A shocking new report from Experian, the data people, revealed this week that insurance fraud has literally doubled since 2006 to reach truly epidemic levels. As British society finally collapses under savage recessionary pressures, the insurance industry finds itself besieged by chancers and cheats as never before. Virtually everyone is at it.
Experian’s figures suggest that, for every 10,000 claims insurers receive, at least a dozen will be fraudulent. That’s over 0.1%. If anything, this figure probably underplays the true scale of the problem – if you consider that as many as 10,000 out of every 10,000 whiplash claims, for example, are suspected of being fraudulent.
Experian’s findings are likely to prompt urgent calls for Government action to free insurers once and for all from the necessity of paying claims, the vast majority of which are probably fraudulent anyway. This could potentially free up huge sums with which to reduce the premiums faced by decent upstanding policyholders who never make a claim.
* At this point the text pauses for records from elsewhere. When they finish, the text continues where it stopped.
(** The property on four hexadecimal digits drawn from five bytes. *)
Lemma Generate_consumes_witness :
  Generate CharsetHex 4 ["255"; "3"; "9"; "0"; "A"]%char
    = Ok ("f390", ["A"%char]) /\
  exists rounds : nat,
    4 <= Z.of_nat rounds /\
    (rounds * draw_bytes (Z.of_nat (List.length (stringtoslicerune CharsetHex)))
     <= List.length ["255"; "3"; "9"; "0"; "A"]%char)%nat /\
    ["A"%char] = drop (rounds * draw_bytes
                           (Z.of_nat (List.length (stringtoslicerune CharsetHex))))
                      ["255"; "3"; "9"; "0"; "A"]%char.
Proof.
  assert (Generate CharsetHex 4 ["255"; "3"; "9"; "0"; "A"]%char
          = Ok ("f390", ["A"%char])) as H by (vm_compute; reflexivity).
  split; [exact H|]. exact (Generate_consumes _ _ _ _ _ H).
Defined.









(** ** Every password can be drawn *)

Lemma SetBytes_acc (bytes : list ascii) (acc : Z) :
  fold_left (fun acc c => acc * 256 + byte_val c) bytes acc
  = acc * 256 ^ Z.of_nat (List.length bytes) + SetBytes bytes.
Proof.
  unfold SetBytes. revert acc.
  induction bytes as [|c t IH]; intros acc; [simpl; lia|].
  cbn [fold_left List.length]. rewrite IH, (IH (0 * 256 + byte_val c)).
  rewrite Nat2Z.inj_succ, Z.pow_succ_r by lia. ring.
Qed.

Lemma SetBytes_cons (c : ascii) (t : list ascii) :
  SetBytes (c :: t)
  = byte_val c * 256 ^ Z.of_nat (List.length t) + SetBytes t.
Proof.
  unfold SetBytes at 1. cbn [fold_left]. rewrite SetBytes_acc. ring.
Qed.

Lemma SetBytes_bound (bytes : list ascii) :
  0 <= SetBytes bytes < 256 ^ Z.of_nat (List.length bytes).
Proof.
  induction bytes as [|c t IH]; [unfold SetBytes; simpl; lia|].
  rewrite SetBytes_cons. cbn [List.length].
  rewrite Nat2Z.inj_succ, Z.pow_succ_r by lia.
  pose proof (byte_val_range c). nia.
Qed.



(** Clearing the bits above [b] in the first of [k + 1] bytes keeps the
    number they stand for modulo [2 ^ b * 256 ^ k]. *)
Lemma SetBytes_mask_first (b : Z) (c : ascii) (t : list ascii) :
  0 <= b <= 8 ->
  SetBytes (mask_first b (c :: t))
  = SetBytes (c :: t) mod (2 ^ b * 256 ^ Z.of_nat (List.length t)).
Proof.
  intros Hb. cbn [mask_first]. rewrite !SetBytes_cons.
  pose proof (SetBytes_bound t) as Ht.
  pose proof (byte_val_range c) as Hc.
  assert (0 < 2 ^ b <= 256) as H2b.
  { split; [apply Z.pow_pos_nonneg; lia|].
    change 256 with (2 ^ 8). apply Z.pow_le_mono_r; lia. }
  rewrite Z.shiftl_1_l.
  rewrite (byte_val_to_byte (2 ^ b - 1)) by lia.
  rewrite land_low_mask by lia.
  rewrite byte_val_to_byte
    by (pose proof (Z.mod_pos_bound (byte_val c) (2 ^ b)); lia).
  set (P := 256 ^ Z.of_nat (List.length t)) in *.
  rewrite (Z.mul_comm (2 ^ b) P), Z.rem_mul_r by lia.
  assert ((byte_val c * P + SetBytes t) / P = byte_val c) as ->
    by (symmetry; apply Z.div_unique with (SetBytes t); lia).
  assert ((byte_val c * P + SetBytes t) mod P = SetBytes t) as ->
    by (symmetry; apply Z.mod_unique with (byte_val c); lia).
  ring.
Qed.





(** ** One draw after the other *)

(** A round of the loop of [rand.Int] on the bytes it reads. *)
Lemma rand_Int_block (max : Z) (block rest : Reader) :
  2 <= max -> List.length block = draw_bytes max ->
  let v := SetBytes block mod 2 ^ BitLen (max - 1) in
  rand_Int max (block ++ rest)%list
  = if v <? max then Ok (inl v, rest) else rand_Int max rest.
Proof.
  intros Hmax Hlen v. unfold rand_Int, draw_bytes in *.
  destruct (Z.leb_spec max 0); [lia|].
  destruct (BitLen_spec (max - 1) ltac:(lia)) as [HL _].
  fold (max - 1) in *. set (L := BitLen (max - 1)) in *.
  destruct (Z.eqb_spec L 0) as [|_]; [lia|].
  assert (1 <= (L + 7) / 8) as Hk1 by (Z.div_mod_to_equations; lia).
  destruct (Z.to_nat ((L + 7) / 8)) as [|k'] eqn:Hk; [lia|].
  assert (Z.of_nat (S k') = (L + 7) / 8) as Hk' by lia.
  set (b := if L mod 8 =? 0 then 8 else L mod 8).
  assert (1 <= b <= 8 /\ L = b + 8 * Z.of_nat k') as [Hb HLb].
  { subst b. destruct (Z.eqb_spec (L mod 8) 0);
      (split; [Z.div_mod_to_equations; lia|]);
      rewrite Nat2Z.inj_succ in Hk'; Z.div_mod_to_equations; lia. }
  cbn [rand_Int_loop]. rewrite io_ReadFull_app by assumption.
  destruct block as [|c t]; [discriminate|]. cbn [List.length] in Hlen.
  rewrite SetBytes_mask_first by lia.
  assert (2 ^ b * 256 ^ Z.of_nat (List.length t) = 2 ^ L) as ->.
  { assert (List.length t = k') as -> by lia.
    rewrite HLb, Z.pow_add_r, Z.pow_mul_r by lia. reflexivity. }
  fold v. destruct (v <? max); [reflexivity|].
  rewrite (rand_Int_loop_fuel (List.length ((c :: t) ++ rest)%list)
             (S (List.length rest)));
    [reflexivity|lia| |lia].
  rewrite length_app. simpl. lia.
Qed.

(** The loop on a slice with one more position in front. *)
Lemma Generate_loop_cons (n i : nat) (chars : list rune) (charsetLen : Z)
    (c : rune) (password : list rune) (rd : Reader) :
  Generate_loop n (S i) chars charsetLen (c :: password) rd
  = match Generate_loop n i chars charsetLen password rd with
    | Ok (p, rd') => Ok (c :: p, rd')
    | Panic msg => Panic msg
    end.
Proof.
  revert i password rd. induction n as [|n IH]; intros i password rd;
    [reflexivity|].
  cbn [Generate_loop].
  destruct (rand_Int charsetLen rd) as [[[j|err] rd1]|msg]; try reflexivity.
  destruct (chars !! Z.to_nat j) as [c'|]; [|reflexivity].
  apply IH.
Qed.
(* ===== verification/PyTime.v ===== *)
(** Instants and their text: [datetime] values are microseconds since the epoch
    in UTC, rendered by [datetime.isoformat].  The proleptic Gregorian calendar
    is computed with the era/day-of-era decomposition. *)

From S2P Require Export Prelude.

(** [now or _utcnow()] *)
Definition or_now (now : option Z) (clock : Z) : Z := default clock now.

(** [timedelta(seconds=n)] *)
Definition seconds (n : Z) : Z := n * 1000000.

(** Decimal digits of [n], at least [w] of them. *)
Definition digit (n : Z) : Ascii.ascii := Ascii.ascii_of_N (48 + Z.to_N (n mod 10)).

Fixpoint padded (w : nat) (n : Z) (acc : string) : string :=
  match w with
  | 0 => acc
  | S w => padded w (n / 10) (String (digit n) acc)
  end.

Definition pad (w : nat) (n : Z) : string := padded w n "".

(** [(year, month, day)] of a day number counted from 1970-01-01. *)
Definition civil_of_days (days : Z) : Z * Z * Z :=
  (let z := days + 719468 in
  let era := z / 146097 in
  let doe := z mod 146097 in
  let yoe := (doe - doe / 1460 + doe / 36524 - doe / 146096) / 365 in
  let doy := doe - (365 * yoe + yoe / 4 - yoe / 100) in
  let mp := (5 * doy + 2) / 153 in
  let d := doy - (153 * mp + 2) / 5 + 1 in
  let m := if (mp <? 10)%Z then mp + 3 else mp - 9 in
  (yoe + era * 400 + (if (m <=? 2)%Z then 1 else 0), m, d))%Z.

Definition date_text (t : Z) : string :=
  let '(y, m, d) := civil_of_days (t / 86400000000) in
  pad 4 y +:+ "-" +:+ pad 2 m +:+ "-" +:+ pad 2 d.

Definition time_text (t : Z) : string :=
  let s := ((t / 1000000) mod 86400)%Z in
  pad 2 (s / 3600) +:+ ":" +:+ pad 2 (s / 60 mod 60) +:+ ":" +:+ pad 2 (s mod 60).

(** [dt.isoformat()] of an aware UTC datetime. *)
Definition isoformat (t : Z) : string :=
  let us := (t mod 1000000)%Z in
  date_text t +:+ "T" +:+ time_text t +:+
  (if decide (us = 0)%Z then "" else "." +:+ pad 6 us) +:+ "+00:00".

(** [dt.isoformat(timespec="milliseconds").replace("+00:00", "Z")] *)
Definition iso_ms (t : Z) : string :=
  date_text t +:+ "T" +:+ time_text t +:+ "." +:+ pad 3 (t mod 1000000 / 1000) +:+ "Z".

Example isoformat_epoch : isoformat 0 = "1970-01-01T00:00:00+00:00".
Proof. vm_compute. reflexivity. Qed.
Example isoformat_leap : isoformat 1709208000123456 = "2024-02-29T12:00:00.123456+00:00".
Proof. vm_compute. reflexivity. Qed.
Example iso_ms_example : iso_ms 1709208000123456 = "2024-02-29T12:00:00.123Z".
Proof. vm_compute. reflexivity. Qed.

(** * What the text looks like *)

(** [datetime.min] and [datetime.max] bound every instant. *)
Definition datetime_ok (t : Z) : bool :=
  bool_decide (-62135596800000000 ≤ t ≤ 253402300799999999)%Z.

(** The text before the offset. *)
Definition local_text (t : Z) : string :=
  date_text t +:+ "T" +:+ time_text t +:+
  (if decide (t mod 1000000 = 0)%Z then "" else "." +:+ pad 6 (t mod 1000000)).

Lemma isoformat_local t : isoformat t = local_text t +:+ "+00:00".
Proof.
  unfold isoformat, local_text. by rewrite !str_app_assoc.
Qed.

Lemma digit_nat n : 48 ≤ Ascii.nat_of_ascii (digit n) ≤ 57.
Proof.
  pose proof (Z.mod_pos_bound n 10 ltac:(lia)).
  unfold digit, Ascii.nat_of_ascii. rewrite Ascii.N_ascii_embedding; lia.
Qed.

Definition is_digit (c : Ascii.ascii) : bool :=
  bool_decide (48 ≤ Ascii.nat_of_ascii c ≤ 57).

Lemma lacks_padded c w n acc :
  is_digit c = false → lacks c (padded w n acc) = lacks c acc.
Proof.
  intros Hc. revert n acc. induction w as [|w IH]; intros n acc; [done|].
  simpl. rewrite IH. simpl. rewrite bool_decide_false; [done|].
  intros Hd. apply bool_decide_eq_false in Hc. apply Hc. rewrite <-Hd. apply digit_nat.
Qed.

Lemma lacks_local c t :
  is_digit c = false → lacks c "-T:." = true → lacks c (local_text t) = true.
Proof.
  intros Hc Hl. change "-T:." with ("-" +:+ "T" +:+ ":" +:+ ".") in Hl.
  rewrite !lacks_app in Hl.
  repeat match goal with H : _ && _ = true |- _ => apply andb_prop in H as [? H] end.
  unfold local_text, date_text, time_text.
  destruct (civil_of_days _) as [[y m] d].
  rewrite !lacks_app. unfold pad. rewrite !lacks_padded by done.
  repeat match goal with H : lacks c _ = true |- _ => rewrite H end.
  case_decide; [done|].
  rewrite lacks_app, lacks_padded by done.
  by repeat match goal with H : lacks c _ = true |- _ => rewrite H end.
Qed.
Where has all this fraud sprung from? A lot of it (22% to be precise) has apparently seeped out of what Experian calls the ‘terraced melting pot’. This, presumably, is some kind of step-sided metaphorical vessel in which reside the very dregs of humanity. But those with “liberal opinions” are also fingered by the data people, who believe “well-educated” young professionals with such views account for 14% of first-party frauds.
Bankstone News has no idea what new-fangled permissive notions Experian grew up with, but in our day a good education did not involve being primed to pick the pockets of hard-pressed insurance firms with flagrantly fraudulent claims!